*** INPUT

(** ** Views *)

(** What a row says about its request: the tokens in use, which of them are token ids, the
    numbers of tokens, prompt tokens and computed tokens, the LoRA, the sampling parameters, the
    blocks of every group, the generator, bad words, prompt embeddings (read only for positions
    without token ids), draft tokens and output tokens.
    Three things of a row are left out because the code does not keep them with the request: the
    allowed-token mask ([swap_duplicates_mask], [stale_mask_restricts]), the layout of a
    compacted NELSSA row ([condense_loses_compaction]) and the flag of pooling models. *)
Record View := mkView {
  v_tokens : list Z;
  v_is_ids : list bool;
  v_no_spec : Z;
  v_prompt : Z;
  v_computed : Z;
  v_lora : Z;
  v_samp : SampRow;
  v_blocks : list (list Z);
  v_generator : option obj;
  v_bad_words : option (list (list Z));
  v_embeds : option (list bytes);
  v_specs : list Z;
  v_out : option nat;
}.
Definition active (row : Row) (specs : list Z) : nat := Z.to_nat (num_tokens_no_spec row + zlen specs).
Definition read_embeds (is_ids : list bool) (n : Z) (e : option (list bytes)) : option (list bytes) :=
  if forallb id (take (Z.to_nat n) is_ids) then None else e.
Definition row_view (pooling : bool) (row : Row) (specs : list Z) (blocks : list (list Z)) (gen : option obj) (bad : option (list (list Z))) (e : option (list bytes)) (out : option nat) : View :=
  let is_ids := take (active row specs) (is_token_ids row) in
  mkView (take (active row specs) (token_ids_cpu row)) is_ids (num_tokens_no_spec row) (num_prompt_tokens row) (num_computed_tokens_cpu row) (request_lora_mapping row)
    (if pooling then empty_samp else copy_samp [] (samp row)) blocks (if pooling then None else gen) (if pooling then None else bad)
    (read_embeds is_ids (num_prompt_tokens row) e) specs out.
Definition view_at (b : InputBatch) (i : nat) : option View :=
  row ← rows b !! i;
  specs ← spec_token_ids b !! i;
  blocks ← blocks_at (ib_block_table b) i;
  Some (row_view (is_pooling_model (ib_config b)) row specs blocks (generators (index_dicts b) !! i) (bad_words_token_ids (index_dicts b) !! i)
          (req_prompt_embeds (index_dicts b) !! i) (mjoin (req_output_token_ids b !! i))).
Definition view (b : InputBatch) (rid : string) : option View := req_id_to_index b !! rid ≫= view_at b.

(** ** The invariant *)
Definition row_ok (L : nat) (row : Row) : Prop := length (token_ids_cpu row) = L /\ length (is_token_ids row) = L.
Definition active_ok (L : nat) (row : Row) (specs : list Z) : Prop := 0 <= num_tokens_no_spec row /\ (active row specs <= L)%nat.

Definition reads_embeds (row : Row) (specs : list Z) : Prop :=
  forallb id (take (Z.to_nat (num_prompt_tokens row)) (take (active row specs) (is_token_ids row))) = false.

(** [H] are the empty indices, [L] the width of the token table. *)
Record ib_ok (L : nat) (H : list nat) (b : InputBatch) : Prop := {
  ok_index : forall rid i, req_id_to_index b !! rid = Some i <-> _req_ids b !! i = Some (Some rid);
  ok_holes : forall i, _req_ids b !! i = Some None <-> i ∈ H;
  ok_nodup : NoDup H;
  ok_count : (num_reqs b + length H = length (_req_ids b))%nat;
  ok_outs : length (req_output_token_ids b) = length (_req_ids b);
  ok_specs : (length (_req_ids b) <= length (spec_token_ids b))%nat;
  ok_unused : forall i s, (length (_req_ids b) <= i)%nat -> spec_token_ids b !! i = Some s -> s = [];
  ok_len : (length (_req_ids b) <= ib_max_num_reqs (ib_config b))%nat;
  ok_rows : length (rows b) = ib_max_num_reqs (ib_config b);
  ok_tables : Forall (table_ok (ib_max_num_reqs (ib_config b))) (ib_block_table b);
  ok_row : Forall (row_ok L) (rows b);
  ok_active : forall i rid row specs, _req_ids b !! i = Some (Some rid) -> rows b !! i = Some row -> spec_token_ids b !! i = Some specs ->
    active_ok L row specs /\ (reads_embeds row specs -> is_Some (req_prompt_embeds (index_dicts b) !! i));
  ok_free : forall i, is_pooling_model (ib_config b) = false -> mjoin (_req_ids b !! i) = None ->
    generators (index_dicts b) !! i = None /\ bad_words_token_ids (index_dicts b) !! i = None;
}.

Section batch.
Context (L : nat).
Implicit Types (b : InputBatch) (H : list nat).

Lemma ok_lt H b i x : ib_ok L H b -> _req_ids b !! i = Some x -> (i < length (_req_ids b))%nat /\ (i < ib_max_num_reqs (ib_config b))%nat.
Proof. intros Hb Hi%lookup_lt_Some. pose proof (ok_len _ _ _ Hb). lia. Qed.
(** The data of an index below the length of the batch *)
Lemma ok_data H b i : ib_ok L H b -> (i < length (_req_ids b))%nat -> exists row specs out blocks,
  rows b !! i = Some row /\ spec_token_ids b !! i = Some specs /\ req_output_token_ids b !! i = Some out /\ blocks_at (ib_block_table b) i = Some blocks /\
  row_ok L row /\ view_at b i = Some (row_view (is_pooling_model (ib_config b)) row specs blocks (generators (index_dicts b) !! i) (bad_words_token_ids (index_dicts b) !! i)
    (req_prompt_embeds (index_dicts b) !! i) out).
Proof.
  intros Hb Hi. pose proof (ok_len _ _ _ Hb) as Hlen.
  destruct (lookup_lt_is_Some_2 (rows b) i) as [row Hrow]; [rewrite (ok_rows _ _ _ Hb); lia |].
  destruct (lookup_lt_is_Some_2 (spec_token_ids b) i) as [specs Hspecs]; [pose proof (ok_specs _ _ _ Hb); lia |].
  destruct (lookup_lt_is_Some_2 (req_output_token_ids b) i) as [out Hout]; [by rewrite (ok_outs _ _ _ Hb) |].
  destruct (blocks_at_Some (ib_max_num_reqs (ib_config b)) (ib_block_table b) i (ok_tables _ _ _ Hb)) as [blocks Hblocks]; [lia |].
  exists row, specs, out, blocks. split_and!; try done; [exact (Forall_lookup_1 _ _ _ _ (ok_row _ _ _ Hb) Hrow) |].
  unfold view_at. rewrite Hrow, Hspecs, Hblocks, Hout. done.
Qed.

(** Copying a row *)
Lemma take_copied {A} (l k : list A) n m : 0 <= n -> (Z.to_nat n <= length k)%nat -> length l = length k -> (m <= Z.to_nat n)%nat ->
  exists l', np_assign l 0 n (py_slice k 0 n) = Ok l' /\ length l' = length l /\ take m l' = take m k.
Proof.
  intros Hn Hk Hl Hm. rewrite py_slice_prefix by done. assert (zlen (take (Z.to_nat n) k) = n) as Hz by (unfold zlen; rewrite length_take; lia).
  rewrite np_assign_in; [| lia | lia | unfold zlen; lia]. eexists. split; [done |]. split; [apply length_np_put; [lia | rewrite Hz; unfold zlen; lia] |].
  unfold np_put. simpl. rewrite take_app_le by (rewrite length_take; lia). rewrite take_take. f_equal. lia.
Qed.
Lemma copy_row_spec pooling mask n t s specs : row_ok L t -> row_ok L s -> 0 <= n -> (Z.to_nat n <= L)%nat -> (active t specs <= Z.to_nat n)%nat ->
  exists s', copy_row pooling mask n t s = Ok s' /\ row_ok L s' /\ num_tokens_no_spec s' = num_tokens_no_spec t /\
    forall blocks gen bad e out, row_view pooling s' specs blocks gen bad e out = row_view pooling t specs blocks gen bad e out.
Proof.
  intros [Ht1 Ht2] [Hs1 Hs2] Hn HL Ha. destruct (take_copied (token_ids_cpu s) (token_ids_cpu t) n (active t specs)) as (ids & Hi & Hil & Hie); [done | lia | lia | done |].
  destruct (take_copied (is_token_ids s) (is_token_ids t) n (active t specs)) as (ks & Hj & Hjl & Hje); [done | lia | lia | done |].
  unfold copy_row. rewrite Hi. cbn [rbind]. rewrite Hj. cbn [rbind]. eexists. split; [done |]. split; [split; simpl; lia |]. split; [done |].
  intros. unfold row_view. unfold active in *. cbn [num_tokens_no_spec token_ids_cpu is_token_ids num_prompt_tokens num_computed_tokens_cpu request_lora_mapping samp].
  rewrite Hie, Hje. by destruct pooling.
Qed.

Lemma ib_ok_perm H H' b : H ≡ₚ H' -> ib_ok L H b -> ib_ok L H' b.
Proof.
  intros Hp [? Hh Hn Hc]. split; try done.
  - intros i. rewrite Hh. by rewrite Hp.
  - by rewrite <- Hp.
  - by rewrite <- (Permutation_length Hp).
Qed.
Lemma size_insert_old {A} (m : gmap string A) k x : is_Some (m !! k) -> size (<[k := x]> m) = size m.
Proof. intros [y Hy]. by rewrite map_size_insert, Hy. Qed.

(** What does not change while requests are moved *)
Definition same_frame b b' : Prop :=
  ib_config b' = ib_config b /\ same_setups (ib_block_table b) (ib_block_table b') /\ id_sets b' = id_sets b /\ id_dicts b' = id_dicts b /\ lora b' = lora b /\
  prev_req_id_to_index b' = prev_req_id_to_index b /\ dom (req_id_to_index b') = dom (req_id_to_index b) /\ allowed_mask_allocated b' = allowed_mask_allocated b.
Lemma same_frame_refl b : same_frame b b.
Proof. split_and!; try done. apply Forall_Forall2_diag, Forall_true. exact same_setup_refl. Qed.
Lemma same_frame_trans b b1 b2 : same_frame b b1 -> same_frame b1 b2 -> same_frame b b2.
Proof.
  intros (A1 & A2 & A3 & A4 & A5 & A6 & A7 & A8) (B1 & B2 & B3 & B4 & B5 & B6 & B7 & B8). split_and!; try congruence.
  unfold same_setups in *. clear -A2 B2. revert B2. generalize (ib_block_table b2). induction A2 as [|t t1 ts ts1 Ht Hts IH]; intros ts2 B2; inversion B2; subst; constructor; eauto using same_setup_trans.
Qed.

******
*** INPUT

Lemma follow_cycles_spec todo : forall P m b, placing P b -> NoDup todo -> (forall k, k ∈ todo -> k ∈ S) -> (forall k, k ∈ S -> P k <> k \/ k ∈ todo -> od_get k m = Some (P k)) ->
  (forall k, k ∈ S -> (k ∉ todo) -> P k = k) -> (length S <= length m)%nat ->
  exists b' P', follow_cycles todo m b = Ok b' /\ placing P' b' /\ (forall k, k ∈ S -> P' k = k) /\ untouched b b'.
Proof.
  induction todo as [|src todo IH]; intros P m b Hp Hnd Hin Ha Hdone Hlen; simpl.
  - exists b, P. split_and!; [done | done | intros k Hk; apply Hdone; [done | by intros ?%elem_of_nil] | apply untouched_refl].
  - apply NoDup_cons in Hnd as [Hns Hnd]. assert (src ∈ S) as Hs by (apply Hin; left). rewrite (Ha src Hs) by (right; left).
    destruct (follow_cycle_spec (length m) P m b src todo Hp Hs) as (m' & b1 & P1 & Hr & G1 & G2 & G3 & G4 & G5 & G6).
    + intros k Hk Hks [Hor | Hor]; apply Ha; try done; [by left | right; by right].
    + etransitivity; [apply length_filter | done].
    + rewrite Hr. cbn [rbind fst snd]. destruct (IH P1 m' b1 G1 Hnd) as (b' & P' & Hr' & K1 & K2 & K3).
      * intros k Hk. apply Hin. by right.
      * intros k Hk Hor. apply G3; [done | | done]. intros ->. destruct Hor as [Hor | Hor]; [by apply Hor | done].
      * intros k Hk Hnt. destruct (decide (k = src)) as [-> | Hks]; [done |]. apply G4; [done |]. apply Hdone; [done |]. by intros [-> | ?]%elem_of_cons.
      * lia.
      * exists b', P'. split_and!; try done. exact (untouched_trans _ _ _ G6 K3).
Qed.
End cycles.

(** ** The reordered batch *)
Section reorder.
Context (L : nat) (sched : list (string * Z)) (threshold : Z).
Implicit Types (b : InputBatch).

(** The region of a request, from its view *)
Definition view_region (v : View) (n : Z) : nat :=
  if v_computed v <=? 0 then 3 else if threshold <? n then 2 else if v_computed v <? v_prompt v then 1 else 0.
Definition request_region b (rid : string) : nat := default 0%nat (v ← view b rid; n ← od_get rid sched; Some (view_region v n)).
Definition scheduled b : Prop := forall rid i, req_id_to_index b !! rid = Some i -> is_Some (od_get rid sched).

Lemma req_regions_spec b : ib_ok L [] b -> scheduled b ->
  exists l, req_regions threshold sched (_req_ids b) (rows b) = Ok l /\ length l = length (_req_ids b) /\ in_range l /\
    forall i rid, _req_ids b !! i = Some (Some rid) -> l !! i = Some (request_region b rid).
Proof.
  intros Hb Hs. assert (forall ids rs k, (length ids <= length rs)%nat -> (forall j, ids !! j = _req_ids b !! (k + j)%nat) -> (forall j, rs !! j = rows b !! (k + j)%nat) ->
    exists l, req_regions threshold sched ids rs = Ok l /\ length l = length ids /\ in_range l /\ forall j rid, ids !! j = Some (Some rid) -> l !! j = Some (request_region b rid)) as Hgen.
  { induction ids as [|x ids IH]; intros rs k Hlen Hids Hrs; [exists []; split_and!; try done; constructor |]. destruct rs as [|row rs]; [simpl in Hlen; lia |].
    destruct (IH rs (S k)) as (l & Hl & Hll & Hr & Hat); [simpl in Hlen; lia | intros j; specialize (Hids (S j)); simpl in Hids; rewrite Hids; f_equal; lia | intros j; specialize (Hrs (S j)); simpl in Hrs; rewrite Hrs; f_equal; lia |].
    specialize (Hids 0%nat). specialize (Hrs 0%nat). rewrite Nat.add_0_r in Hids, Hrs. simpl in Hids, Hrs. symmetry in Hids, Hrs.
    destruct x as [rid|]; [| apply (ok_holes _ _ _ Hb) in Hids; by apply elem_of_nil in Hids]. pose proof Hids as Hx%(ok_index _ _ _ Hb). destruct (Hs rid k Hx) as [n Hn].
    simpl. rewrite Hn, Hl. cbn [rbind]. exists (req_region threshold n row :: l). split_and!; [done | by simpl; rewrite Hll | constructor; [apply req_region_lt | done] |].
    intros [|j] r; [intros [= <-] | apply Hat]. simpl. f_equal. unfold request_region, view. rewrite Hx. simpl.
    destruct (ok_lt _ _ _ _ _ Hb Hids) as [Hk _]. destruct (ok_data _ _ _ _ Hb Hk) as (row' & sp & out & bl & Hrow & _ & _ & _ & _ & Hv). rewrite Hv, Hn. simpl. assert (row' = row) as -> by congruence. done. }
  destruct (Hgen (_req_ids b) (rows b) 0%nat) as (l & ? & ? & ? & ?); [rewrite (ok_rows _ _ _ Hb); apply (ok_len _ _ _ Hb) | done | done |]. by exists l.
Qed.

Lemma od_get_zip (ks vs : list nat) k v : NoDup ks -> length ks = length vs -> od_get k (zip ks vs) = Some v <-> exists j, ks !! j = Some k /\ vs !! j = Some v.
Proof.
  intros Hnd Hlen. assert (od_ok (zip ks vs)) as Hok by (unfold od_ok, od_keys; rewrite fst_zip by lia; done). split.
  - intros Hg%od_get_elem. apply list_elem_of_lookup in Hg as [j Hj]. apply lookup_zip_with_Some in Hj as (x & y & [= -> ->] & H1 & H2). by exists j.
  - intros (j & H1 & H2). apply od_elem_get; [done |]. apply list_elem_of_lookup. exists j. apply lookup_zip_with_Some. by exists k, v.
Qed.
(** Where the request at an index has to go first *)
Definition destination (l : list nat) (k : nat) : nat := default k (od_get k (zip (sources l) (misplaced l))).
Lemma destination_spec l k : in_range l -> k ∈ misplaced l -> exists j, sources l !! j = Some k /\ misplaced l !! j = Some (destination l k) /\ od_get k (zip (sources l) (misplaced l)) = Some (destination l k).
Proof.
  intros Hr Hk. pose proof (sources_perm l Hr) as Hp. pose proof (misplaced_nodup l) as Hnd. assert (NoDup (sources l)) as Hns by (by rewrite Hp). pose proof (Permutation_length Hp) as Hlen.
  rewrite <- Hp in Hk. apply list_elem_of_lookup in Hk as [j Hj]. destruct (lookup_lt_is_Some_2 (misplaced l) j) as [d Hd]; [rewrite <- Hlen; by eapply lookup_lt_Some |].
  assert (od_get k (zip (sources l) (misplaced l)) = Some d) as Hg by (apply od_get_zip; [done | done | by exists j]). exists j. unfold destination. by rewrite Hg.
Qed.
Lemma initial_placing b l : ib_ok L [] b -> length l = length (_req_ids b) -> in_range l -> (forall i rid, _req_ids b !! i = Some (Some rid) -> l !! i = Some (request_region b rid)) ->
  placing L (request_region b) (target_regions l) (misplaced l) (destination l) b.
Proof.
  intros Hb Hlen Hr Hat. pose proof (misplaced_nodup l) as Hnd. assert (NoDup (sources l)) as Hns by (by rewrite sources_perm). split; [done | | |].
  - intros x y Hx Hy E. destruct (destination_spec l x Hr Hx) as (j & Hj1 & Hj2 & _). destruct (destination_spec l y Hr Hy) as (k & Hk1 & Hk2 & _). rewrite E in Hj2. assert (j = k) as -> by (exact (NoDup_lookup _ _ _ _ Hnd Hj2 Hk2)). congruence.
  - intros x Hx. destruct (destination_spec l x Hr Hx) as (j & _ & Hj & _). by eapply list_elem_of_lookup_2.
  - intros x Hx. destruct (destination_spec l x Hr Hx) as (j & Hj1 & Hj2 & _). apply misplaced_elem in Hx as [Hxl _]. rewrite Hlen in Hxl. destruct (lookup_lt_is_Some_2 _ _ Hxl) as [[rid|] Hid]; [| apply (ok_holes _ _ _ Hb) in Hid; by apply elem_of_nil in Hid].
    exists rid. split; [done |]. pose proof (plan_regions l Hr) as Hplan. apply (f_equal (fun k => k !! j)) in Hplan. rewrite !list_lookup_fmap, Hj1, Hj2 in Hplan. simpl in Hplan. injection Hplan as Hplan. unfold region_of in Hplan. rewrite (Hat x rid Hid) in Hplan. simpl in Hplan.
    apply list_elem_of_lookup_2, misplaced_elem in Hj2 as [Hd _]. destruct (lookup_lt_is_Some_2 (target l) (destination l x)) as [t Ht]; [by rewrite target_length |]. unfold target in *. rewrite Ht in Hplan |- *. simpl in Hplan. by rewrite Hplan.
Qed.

******
*** INPUT

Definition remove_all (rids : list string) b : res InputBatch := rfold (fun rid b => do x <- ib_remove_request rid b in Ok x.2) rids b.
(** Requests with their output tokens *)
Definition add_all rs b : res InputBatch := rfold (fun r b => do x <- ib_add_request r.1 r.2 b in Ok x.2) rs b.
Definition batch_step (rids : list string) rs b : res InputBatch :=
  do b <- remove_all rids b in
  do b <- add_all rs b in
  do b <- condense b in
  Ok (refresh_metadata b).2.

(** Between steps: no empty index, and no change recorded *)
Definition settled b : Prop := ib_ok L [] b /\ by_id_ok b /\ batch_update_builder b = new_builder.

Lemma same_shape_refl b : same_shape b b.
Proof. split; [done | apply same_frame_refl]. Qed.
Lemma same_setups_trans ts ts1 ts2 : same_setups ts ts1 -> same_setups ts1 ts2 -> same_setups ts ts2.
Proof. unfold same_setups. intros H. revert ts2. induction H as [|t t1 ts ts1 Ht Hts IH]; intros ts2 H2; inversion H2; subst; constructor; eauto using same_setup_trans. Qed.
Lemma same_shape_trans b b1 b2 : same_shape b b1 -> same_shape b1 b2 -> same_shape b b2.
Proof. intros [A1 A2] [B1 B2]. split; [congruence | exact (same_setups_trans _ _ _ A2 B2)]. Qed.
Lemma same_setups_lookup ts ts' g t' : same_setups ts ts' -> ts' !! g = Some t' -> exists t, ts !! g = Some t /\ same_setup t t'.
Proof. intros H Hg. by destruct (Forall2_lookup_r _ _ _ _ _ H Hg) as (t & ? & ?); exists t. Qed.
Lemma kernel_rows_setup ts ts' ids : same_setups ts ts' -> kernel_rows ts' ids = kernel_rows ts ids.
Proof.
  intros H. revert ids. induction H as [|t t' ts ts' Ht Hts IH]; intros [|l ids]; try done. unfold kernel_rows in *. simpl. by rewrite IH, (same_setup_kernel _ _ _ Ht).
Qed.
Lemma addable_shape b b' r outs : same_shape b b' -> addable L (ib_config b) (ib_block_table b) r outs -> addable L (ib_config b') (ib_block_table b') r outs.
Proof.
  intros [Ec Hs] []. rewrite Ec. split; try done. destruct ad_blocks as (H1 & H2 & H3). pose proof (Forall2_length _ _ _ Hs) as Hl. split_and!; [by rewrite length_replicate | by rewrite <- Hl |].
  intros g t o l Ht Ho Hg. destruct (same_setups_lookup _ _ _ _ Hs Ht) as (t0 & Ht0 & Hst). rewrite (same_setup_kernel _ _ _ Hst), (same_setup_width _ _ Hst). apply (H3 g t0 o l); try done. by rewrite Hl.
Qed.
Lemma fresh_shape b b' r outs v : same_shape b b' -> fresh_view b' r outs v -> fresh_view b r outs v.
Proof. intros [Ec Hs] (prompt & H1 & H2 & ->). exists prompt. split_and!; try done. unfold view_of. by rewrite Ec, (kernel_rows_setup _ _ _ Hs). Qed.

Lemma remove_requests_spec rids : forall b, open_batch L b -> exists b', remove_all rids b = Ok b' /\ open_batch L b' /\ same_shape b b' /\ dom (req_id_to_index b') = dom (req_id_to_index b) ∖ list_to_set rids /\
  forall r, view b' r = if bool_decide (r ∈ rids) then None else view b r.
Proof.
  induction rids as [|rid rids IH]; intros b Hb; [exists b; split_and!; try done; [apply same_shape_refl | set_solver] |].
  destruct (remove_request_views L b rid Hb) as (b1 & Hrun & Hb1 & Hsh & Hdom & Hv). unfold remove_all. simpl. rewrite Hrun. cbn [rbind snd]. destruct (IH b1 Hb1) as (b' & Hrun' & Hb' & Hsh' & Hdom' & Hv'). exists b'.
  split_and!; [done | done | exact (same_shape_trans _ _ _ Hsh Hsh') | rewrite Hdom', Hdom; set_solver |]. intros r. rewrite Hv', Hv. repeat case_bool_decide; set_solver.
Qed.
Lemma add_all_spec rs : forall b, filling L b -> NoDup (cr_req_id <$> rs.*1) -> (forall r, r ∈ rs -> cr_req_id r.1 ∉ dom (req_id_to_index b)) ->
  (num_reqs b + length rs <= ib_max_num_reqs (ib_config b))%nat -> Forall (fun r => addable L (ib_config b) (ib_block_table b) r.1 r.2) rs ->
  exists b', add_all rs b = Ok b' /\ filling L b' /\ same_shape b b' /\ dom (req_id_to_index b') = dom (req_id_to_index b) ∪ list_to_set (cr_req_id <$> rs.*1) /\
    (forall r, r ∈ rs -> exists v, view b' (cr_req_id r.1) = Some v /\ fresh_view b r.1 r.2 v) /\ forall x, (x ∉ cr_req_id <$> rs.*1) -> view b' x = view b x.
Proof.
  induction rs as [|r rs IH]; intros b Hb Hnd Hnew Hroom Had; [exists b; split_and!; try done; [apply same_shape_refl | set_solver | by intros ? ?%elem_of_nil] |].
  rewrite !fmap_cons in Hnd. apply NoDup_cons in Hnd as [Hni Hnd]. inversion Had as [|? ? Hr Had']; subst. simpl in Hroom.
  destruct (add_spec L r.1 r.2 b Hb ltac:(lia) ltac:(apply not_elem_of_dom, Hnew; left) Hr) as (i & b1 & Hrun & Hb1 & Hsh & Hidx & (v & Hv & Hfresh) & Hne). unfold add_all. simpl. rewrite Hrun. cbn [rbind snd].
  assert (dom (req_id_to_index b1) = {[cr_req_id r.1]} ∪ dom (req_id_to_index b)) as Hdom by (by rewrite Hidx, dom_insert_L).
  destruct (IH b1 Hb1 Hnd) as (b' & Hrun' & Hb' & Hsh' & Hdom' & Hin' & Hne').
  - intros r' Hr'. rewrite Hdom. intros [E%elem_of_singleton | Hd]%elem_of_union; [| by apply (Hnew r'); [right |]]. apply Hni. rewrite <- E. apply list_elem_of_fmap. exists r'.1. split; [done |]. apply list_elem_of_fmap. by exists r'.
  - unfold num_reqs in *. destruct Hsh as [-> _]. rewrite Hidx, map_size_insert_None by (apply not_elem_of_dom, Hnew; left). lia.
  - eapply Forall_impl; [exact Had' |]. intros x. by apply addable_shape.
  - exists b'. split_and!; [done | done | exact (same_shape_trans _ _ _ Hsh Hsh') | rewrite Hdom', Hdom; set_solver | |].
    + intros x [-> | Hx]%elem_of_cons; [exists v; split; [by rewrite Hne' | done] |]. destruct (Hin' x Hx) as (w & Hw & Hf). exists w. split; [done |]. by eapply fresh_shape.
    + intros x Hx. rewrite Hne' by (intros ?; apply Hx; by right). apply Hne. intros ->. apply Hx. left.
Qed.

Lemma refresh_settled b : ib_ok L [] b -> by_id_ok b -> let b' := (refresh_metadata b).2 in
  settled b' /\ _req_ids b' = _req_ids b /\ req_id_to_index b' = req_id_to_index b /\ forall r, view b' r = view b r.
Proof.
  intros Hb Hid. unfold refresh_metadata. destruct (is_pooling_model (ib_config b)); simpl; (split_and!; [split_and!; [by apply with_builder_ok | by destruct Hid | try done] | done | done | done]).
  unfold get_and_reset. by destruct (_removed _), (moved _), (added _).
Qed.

******

Please reproduce exactly the lines in the listing above from the one containing "unfold view_at. rewrite" through the one containing "Lemma copy_row_spec pooling", both included, and nothing more.

  unfold view_at. rewrite Hrow, Hspecs, Hblocks, Hout. done.
Qed.

(** Copying a row *)
Lemma take_copied {A} (l k : list A) n m : 0 <= n -> (Z.to_nat n <= length k)%nat -> length l = length k -> (m <= Z.to_nat n)%nat ->
  exists l', np_assign l 0 n (py_slice k 0 n) = Ok l' /\ length l' = length l /\ take m l' = take m k.
Proof.
  intros Hn Hk Hl Hm. rewrite py_slice_prefix by done. assert (zlen (take (Z.to_nat n) k) = n) as Hz by (unfold zlen; rewrite length_take; lia).
  rewrite np_assign_in; [| lia | lia | unfold zlen; lia]. eexists. split; [done |]. split; [apply length_np_put; [lia | rewrite Hz; unfold zlen; lia] |].
  unfold np_put. simpl. rewrite take_app_le by (rewrite length_take; lia). rewrite take_take. f_equal. lia.
Qed.
Lemma copy_row_spec pooling mask n t s specs : row_ok L t -> row_ok L s -> 0 <= n -> (Z.to_nat n <= L)%nat -> (active t specs <= Z.to_nat n)%nat ->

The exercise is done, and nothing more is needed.